- [TASK]:
Copy the full listing exactly, word for word.

- [DATA FOR ANALYSIS]:
• • • • •

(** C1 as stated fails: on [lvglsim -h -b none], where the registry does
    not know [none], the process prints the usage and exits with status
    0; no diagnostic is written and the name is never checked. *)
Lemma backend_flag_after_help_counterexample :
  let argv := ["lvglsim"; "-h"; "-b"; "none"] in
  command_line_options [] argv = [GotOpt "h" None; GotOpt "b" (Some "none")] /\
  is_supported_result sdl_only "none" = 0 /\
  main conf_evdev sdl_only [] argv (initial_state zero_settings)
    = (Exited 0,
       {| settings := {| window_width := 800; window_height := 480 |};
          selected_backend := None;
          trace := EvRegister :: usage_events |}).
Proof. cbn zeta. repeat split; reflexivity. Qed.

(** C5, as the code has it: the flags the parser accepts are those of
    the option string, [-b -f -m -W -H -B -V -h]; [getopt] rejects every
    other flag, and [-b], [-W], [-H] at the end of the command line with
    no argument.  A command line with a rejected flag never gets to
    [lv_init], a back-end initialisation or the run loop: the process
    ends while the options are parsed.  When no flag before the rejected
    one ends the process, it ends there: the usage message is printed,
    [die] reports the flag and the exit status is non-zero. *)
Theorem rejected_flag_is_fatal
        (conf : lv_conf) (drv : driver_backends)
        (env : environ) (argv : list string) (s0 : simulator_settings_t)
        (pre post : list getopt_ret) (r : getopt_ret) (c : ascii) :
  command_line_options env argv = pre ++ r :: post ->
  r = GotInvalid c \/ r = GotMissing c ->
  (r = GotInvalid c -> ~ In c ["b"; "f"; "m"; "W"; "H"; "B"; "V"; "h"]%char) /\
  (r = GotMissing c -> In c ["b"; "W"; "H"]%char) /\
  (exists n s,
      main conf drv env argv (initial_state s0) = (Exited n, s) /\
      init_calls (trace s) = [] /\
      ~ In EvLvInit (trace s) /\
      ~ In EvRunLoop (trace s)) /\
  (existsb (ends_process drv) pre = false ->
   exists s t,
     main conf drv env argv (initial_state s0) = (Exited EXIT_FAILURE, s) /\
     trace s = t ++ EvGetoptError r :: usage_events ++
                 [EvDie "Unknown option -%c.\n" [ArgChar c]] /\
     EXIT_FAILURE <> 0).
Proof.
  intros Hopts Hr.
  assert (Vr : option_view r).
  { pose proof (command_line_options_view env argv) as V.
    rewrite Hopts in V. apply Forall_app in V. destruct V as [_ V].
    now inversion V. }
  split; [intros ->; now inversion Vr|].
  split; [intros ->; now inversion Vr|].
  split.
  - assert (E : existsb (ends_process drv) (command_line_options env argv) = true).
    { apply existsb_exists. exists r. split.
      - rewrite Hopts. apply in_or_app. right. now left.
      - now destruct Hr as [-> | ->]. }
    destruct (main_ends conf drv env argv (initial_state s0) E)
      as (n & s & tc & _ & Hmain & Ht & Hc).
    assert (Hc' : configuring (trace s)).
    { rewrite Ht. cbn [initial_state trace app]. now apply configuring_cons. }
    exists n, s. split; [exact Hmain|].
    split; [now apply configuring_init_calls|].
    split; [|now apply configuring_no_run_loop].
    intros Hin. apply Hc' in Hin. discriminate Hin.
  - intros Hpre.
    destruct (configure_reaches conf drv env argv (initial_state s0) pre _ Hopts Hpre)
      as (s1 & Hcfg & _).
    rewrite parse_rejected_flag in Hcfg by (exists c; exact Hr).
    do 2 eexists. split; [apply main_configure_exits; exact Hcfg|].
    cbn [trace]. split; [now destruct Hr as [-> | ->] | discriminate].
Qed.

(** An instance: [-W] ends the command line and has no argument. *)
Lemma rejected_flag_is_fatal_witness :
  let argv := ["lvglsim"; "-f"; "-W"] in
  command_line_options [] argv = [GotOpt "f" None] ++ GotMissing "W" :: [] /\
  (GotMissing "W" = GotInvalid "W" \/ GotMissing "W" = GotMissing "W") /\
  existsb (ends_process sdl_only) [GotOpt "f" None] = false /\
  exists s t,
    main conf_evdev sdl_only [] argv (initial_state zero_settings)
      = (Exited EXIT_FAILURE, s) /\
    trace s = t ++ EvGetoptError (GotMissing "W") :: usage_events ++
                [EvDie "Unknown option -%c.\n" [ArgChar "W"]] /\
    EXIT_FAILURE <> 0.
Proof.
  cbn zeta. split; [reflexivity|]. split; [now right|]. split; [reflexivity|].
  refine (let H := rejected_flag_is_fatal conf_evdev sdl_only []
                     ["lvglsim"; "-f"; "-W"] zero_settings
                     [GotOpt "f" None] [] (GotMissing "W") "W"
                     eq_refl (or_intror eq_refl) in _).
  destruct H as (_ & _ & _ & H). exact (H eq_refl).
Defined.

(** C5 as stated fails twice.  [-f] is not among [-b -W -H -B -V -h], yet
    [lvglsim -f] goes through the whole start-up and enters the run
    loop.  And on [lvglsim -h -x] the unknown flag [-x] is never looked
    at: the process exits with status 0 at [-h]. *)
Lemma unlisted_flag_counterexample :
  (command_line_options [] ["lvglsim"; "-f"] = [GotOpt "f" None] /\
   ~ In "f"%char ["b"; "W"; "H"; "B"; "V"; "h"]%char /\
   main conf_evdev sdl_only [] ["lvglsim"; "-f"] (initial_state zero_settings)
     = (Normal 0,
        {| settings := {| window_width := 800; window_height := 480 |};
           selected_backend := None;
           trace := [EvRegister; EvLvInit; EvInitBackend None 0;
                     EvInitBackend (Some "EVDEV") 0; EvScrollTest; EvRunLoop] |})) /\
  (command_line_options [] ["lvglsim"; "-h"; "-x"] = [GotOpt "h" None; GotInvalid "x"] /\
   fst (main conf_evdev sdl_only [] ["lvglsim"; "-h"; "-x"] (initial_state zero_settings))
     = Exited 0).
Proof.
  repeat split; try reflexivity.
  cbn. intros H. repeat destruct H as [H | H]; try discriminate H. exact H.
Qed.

• • • • •

- [SOLUTION TO THE PROBLEM]:
(** C1 as stated fails: on [lvglsim -h -b none], where the registry does
    not know [none], the process prints the usage and exits with status
    0; no diagnostic is written and the name is never checked. *)
Lemma backend_flag_after_help_counterexample :
  let argv := ["lvglsim"; "-h"; "-b"; "none"] in
  command_line_options [] argv = [GotOpt "h" None; GotOpt "b" (Some "none")] /\
  is_supported_result sdl_only "none" = 0 /\
  main conf_evdev sdl_only [] argv (initial_state zero_settings)
    = (Exited 0,
       {| settings := {| window_width := 800; window_height := 480 |};
          selected_backend := None;
          trace := EvRegister :: usage_events |}).
Proof. cbn zeta. repeat split; reflexivity. Qed.

(** C5, as the code has it: the flags the parser accepts are those of
    the option string, [-b -f -m -W -H -B -V -h]; [getopt] rejects every
    other flag, and [-b], [-W], [-H] at the end of the command line with
    no argument.  A command line with a rejected flag never gets to
    [lv_init], a back-end initialisation or the run loop: the process
    ends while the options are parsed.  When no flag before the rejected
    one ends the process, it ends there: the usage message is printed,
    [die] reports the flag and the exit status is non-zero. *)
Theorem rejected_flag_is_fatal
        (conf : lv_conf) (drv : driver_backends)
        (env : environ) (argv : list string) (s0 : simulator_settings_t)
        (pre post : list getopt_ret) (r : getopt_ret) (c : ascii) :
  command_line_options env argv = pre ++ r :: post ->
  r = GotInvalid c \/ r = GotMissing c ->
  (r = GotInvalid c -> ~ In c ["b"; "f"; "m"; "W"; "H"; "B"; "V"; "h"]%char) /\
  (r = GotMissing c -> In c ["b"; "W"; "H"]%char) /\
  (exists n s,
      main conf drv env argv (initial_state s0) = (Exited n, s) /\
      init_calls (trace s) = [] /\
      ~ In EvLvInit (trace s) /\
      ~ In EvRunLoop (trace s)) /\
  (existsb (ends_process drv) pre = false ->
   exists s t,
     main conf drv env argv (initial_state s0) = (Exited EXIT_FAILURE, s) /\
     trace s = t ++ EvGetoptError r :: usage_events ++
                 [EvDie "Unknown option -%c.\n" [ArgChar c]] /\
     EXIT_FAILURE <> 0).
Proof.
  intros Hopts Hr.
  assert (Vr : option_view r).
  { pose proof (command_line_options_view env argv) as V.
    rewrite Hopts in V. apply Forall_app in V. destruct V as [_ V].
    now inversion V. }
  split; [intros ->; now inversion Vr|].
  split; [intros ->; now inversion Vr|].
  split.
  - assert (E : existsb (ends_process drv) (command_line_options env argv) = true).
    { apply existsb_exists. exists r. split.
      - rewrite Hopts. apply in_or_app. right. now left.
      - now destruct Hr as [-> | ->]. }
    destruct (main_ends conf drv env argv (initial_state s0) E)
      as (n & s & tc & _ & Hmain & Ht & Hc).
    assert (Hc' : configuring (trace s)).
    { rewrite Ht. cbn [initial_state trace app]. now apply configuring_cons. }
    exists n, s. split; [exact Hmain|].
    split; [now apply configuring_init_calls|].
    split; [|now apply configuring_no_run_loop].
    intros Hin. apply Hc' in Hin. discriminate Hin.
  - intros Hpre.
    destruct (configure_reaches conf drv env argv (initial_state s0) pre _ Hopts Hpre)
      as (s1 & Hcfg & _).
    rewrite parse_rejected_flag in Hcfg by (exists c; exact Hr).
    do 2 eexists. split; [apply main_configure_exits; exact Hcfg|].
    cbn [trace]. split; [now destruct Hr as [-> | ->] | discriminate].
Qed.

(** An instance: [-W] ends the command line and has no argument. *)
Lemma rejected_flag_is_fatal_witness :
  let argv := ["lvglsim"; "-f"; "-W"] in
  command_line_options [] argv = [GotOpt "f" None] ++ GotMissing "W" :: [] /\
  (GotMissing "W" = GotInvalid "W" \/ GotMissing "W" = GotMissing "W") /\
  existsb (ends_process sdl_only) [GotOpt "f" None] = false /\
  exists s t,
    main conf_evdev sdl_only [] argv (initial_state zero_settings)
      = (Exited EXIT_FAILURE, s) /\
    trace s = t ++ EvGetoptError (GotMissing "W") :: usage_events ++
                [EvDie "Unknown option -%c.\n" [ArgChar "W"]] /\
    EXIT_FAILURE <> 0.
Proof.
  cbn zeta. split; [reflexivity|]. split; [now right|]. split; [reflexivity|].
  refine (let H := rejected_flag_is_fatal conf_evdev sdl_only []
                     ["lvglsim"; "-f"; "-W"] zero_settings
                     [GotOpt "f" None] [] (GotMissing "W") "W"
                     eq_refl (or_intror eq_refl) in _).
  destruct H as (_ & _ & _ & H). exact (H eq_refl).
Defined.

(** C5 as stated fails twice.  [-f] is not among [-b -W -H -B -V -h], yet
    [lvglsim -f] goes through the whole start-up and enters the run
    loop.  And on [lvglsim -h -x] the unknown flag [-x] is never looked
    at: the process exits with status 0 at [-h]. *)
Lemma unlisted_flag_counterexample :
  (command_line_options [] ["lvglsim"; "-f"] = [GotOpt "f" None] /\
   ~ In "f"%char ["b"; "W"; "H"; "B"; "V"; "h"]%char /\
   main conf_evdev sdl_only [] ["lvglsim"; "-f"] (initial_state zero_settings)
     = (Normal 0,
        {| settings := {| window_width := 800; window_height := 480 |};
           selected_backend := None;
           trace := [EvRegister; EvLvInit; EvInitBackend None 0;
                     EvInitBackend (Some "EVDEV") 0; EvScrollTest; EvRunLoop] |})) /\
  (command_line_options [] ["lvglsim"; "-h"; "-x"] = [GotOpt "h" None; GotInvalid "x"] /\
   fst (main conf_evdev sdl_only [] ["lvglsim"; "-h"; "-x"] (initial_state zero_settings))
     = Exited 0).
Proof.
  repeat split; try reflexivity.
  cbn. intros H. repeat destruct H as [H | H]; try discriminate H. exact H.
Qed.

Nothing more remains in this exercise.